Closed OAHC2022 closed 1 year ago
Hi @OAHC2022 , thanks for the question.
That is a good point. As you properly recognized, Neural A* does not satisfy admissibility and as a result, it’s not an optimal solver.
Empirically, Neural A* learns to give costs lower than 1.0 to nodes when the nodes seem to be a part of the shortest paths. So these nodes are more likely to be selected than other nodes, despite the heuristic function is not admissible.
FYI a follow-up work from another group tried to design an admissible version https://arxiv.org/pdf/2105.01480.pdf, which however does not work well yet. I think extending Neural A* to be an optimal solver is an interesting future direction.
Oh thank you very much! This makes sense :)
Hi,
I am very interested in your work and want to get a good understanding of this code. However, I have a question about how heuristic is implemented here.
I am looking at this line of code in differentiable_astar.py.

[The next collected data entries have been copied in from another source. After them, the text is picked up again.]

Lemma upsert_has_columns (t0 : string) (cs : list string) (vs : list json)
    (d d' : database) :
  Sql.insert_on_duplicate_key_update t0 cs vs d = Ok d' ->
  has_columns d t cols -> has_columns d' t cols.
Proof.
  unfold Sql.insert_on_duplicate_key_update, Sql.find_table.
  destruct (dict_get (tables d) t0) as [tb0|] eqn:Htb0; [|discriminate].
  destruct (negb _); [discriminate|].
  destruct (Sql.duplicate_of _ _ _ _).
  - destruct (existsb _ _); [discriminate|]. intros [= <-]. now apply set_table_has_columns.
  - intros [= <-]. now apply set_table_has_columns.
Qed.

Lemma delete_has_columns (t0 col : string) (v : json) (d d' : database) :
  Sql.delete t0 col v d = Ok d' -> has_columns d t cols -> has_columns d' t cols.
Proof.
  unfold Sql.delete, Sql.find_table.
  destruct (dict_get (tables d) t0) as [tb0|] eqn:Htb0; [|discriminate].
  destruct (Sql.column_index col (columns tb0)); [|discriminate].
  intros [= <-]. now apply set_table_has_columns.
Qed.

Lemma update_has_columns (s : stmt) (run : database -> result database) (c : conn) :
  (forall d d', run d = Ok d' -> has_columns d t cols -> has_columns d' t cols) ->
  has_columns (pending c) t cols ->
  has_columns (pending (snd (update W s run c))) t cols.
Proof.
  intros Hrun H. unfold update. destruct (db_fault W (issued c)); [exact H|].
  destruct (run (pending c)) as [d|e] eqn:E; [|exact H].
  cbn. now apply (Hrun (pending c)).
Qed.

Lemma query_pending {A} (s : stmt) (run : database -> result A) (c : conn) :
  pending (snd (query W s run c)) = pending c.
Proof. unfold query. now destruct (db_fault W (issued c)). Qed.

Lemma process_file_has_columns (file_path t0 : string) (identifier : json)
    (data : pydict json) (c : conn) :
  has_columns (pending c) t cols ->
  has_columns (pending (snd (Win.process_file L W file_path t0 identifier data c))) t cols.
Proof.
  intros H. unfold Win.process_file, table_exists, get_columns. rewrite bind_run.
  pose proof (query_pending (ShowTablesLike t0)
                (fun d => Ok (Sql.show_tables_like t0 d)) c) as H1.
  destruct (query W (ShowTablesLike t0) _ c) as [[found|e] c1]; cbn [fst snd] in *;
    [|now rewrite H1].
  destruct (negb found); [cbn; now rewrite H1|].
  rewrite bind_run.
  pose proof (query_pending (ShowColumns t0) (Sql.show_columns t0) c1) as H2.
  destruct (query W (ShowColumns t0) _ c1) as [[cs|e] c2]; cbn [fst snd] in *;
    [|now rewrite H2, H1].
  destruct cs as [|col cs]; [cbn; now rewrite H2, H1|].
  apply update_has_columns; [|now rewrite H2, H1].
  intros d d'. apply upsert_has_columns.
Qed.

Lemma scan_file_has_columns (file : string * option json) (prev_state : json)
    (st : pydict Win.info) (c : conn) :
  has_columns (pending c) t cols ->
  has_columns (pending (snd (Win.scan_file L W file prev_state st c))) t cols.
Proof.
  intros H. unfold Win.scan_file. destruct file as [file_path content].
  destruct (String.eqb _ _); [exact H|].
  destruct content as [v|]; [|exact H].
  destruct v; try exact H.
  destruct (get_schema_id L members) as [sid|]; [|exact H].
  destruct (String.eqb sid ""); [exact H|].
  destruct (py_in file_path prev_state); [|exact H].
  rewrite bind_attempt. cbn [snd ret]. now apply process_file_has_columns.
Qed.

Lemma scan_files_has_columns (files : list (string * option json)) (prev_state : json)
    (st : pydict Win.info) (c : conn) :
  has_columns (pending c) t cols ->
  has_columns (pending (snd (Win.scan_files L W files prev_state st c))) t cols.
Proof.
  revert st c. induction files as [|file rest IH]; intros st c H; cbn [Win.scan_files].
  - exact H.
  - rewrite bind_run. pose proof (scan_file_has_columns file prev_state st c H) as H1.
    destruct (Win.scan_file L W file prev_state st c) as [[st1|e] c1]; cbn [fst snd] in *.
    + now apply IH.
    + exact H1.
Qed.

Lemma delete_row_has_columns (t0 : string) (v : json) (c : conn) :
  has_columns (pending c) t cols ->
  has_columns (pending (snd (Win.delete_row W t0 v c))) t cols.
Proof.
  intros H. unfold Win.delete_row, get_columns. rewrite bind_run.
  pose proof (query_pending (ShowColumns t0) (Sql.show_columns t0) c) as H1.
  destruct (query W (ShowColumns t0) _ c) as [[cs|e] c1]; cbn [fst snd] in *;
    [|now rewrite H1].
  destruct (negb _ && negb _); [cbn; now rewrite H1|].
  apply update_has_columns; [|now rewrite H1].
  intros d d'. apply delete_has_columns.
Qed.

Lemma delete_stored_has_columns (entry : json) (c : conn) :
  has_columns (pending c) t cols ->
  has_columns (pending (snd (Win.delete_stored L W entry c))) t cols.
Proof.
  intros H. unfold Win.delete_stored.
  destruct (Win.stored_row entry) as [[table identifier]|]; [|exact H].
  now apply delete_row_has_columns.
Qed.

(** A table without a column spelled [Identifier] or [identifier] sees
    no DELETE of the reconciliation, and keeps its columns. *)
Lemma reconcile_spares (prev_state : pydict json) (current_state : pydict Win.info)
    (c : conn) :
  has_columns (pending c) t cols ->
  ~ In "Identifier" cols ->
  ~ In "identifier" cols ->
  let c' := snd (Win.reconcile L W prev_state current_state c) in
  has_columns (pending c') t cols
  /\ exists l,
       deleted (trace c') = (deleted (trace c) ++ l)%list
       /\ Forall (fun d : string * string * json => fst (fst d) <> t) l.
Proof.
  intros H Hup Hlow. cbv zeta. unfold Win.reconcile. revert c H.
  induction prev_state as [|[p entry] rest IH]; intros c H.
  - split; [exact H|]. exists []. cbn. now rewrite app_nil_r.
  - cbn [for_each]. rewrite bind_run, reconcile_step_run. cbn [fst snd].
    destruct (dict_contains current_state p); [now apply IH|].
    destruct (IH _ (delete_stored_has_columns entry c H)) as (Hcols & l & Hl & Hall).
    split; [exact Hcols|].
    pose proof (delete_stored_deleted L W entry c) as Hdel. cbv zeta in Hdel.
    destruct Hdel as [Hsame|(table & identifier & col & cs & _ & Hcol & Hshow & Hin & Hone)].
    + exists l. split; [now rewrite Hl, Hsame | exact Hall].
    + exists ((py_str L table, col, identifier) :: l). split.
      * rewrite Hl, Hone, <- app_assoc. reflexivity.
      * constructor; [|exact Hall]. cbn [fst]. intros Heq.
        destruct H as (tb & Htb & Hc).
        unfold Sql.show_columns, Sql.find_table in Hshow. rewrite Heq, Htb in Hshow.
        injection Hshow as <-. rewrite Hc in Hin.
        destruct Hcol as [-> | ->]; contradiction.
Qed.

End Columns.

From my understanding, the heuristic function produces a h value to be greater than 1 while the costmap values are between 0 and 1. If the g_ratio value is set as default (0.5), wouldn't this heuristic value violate the admissible assumption for a*? Yet, when I ran the example code you provided here, the model seemed to be able to train successfully and produce good result. I am not sure why this works. Maybe I am missing something? Could you please help me with this?
Thanks!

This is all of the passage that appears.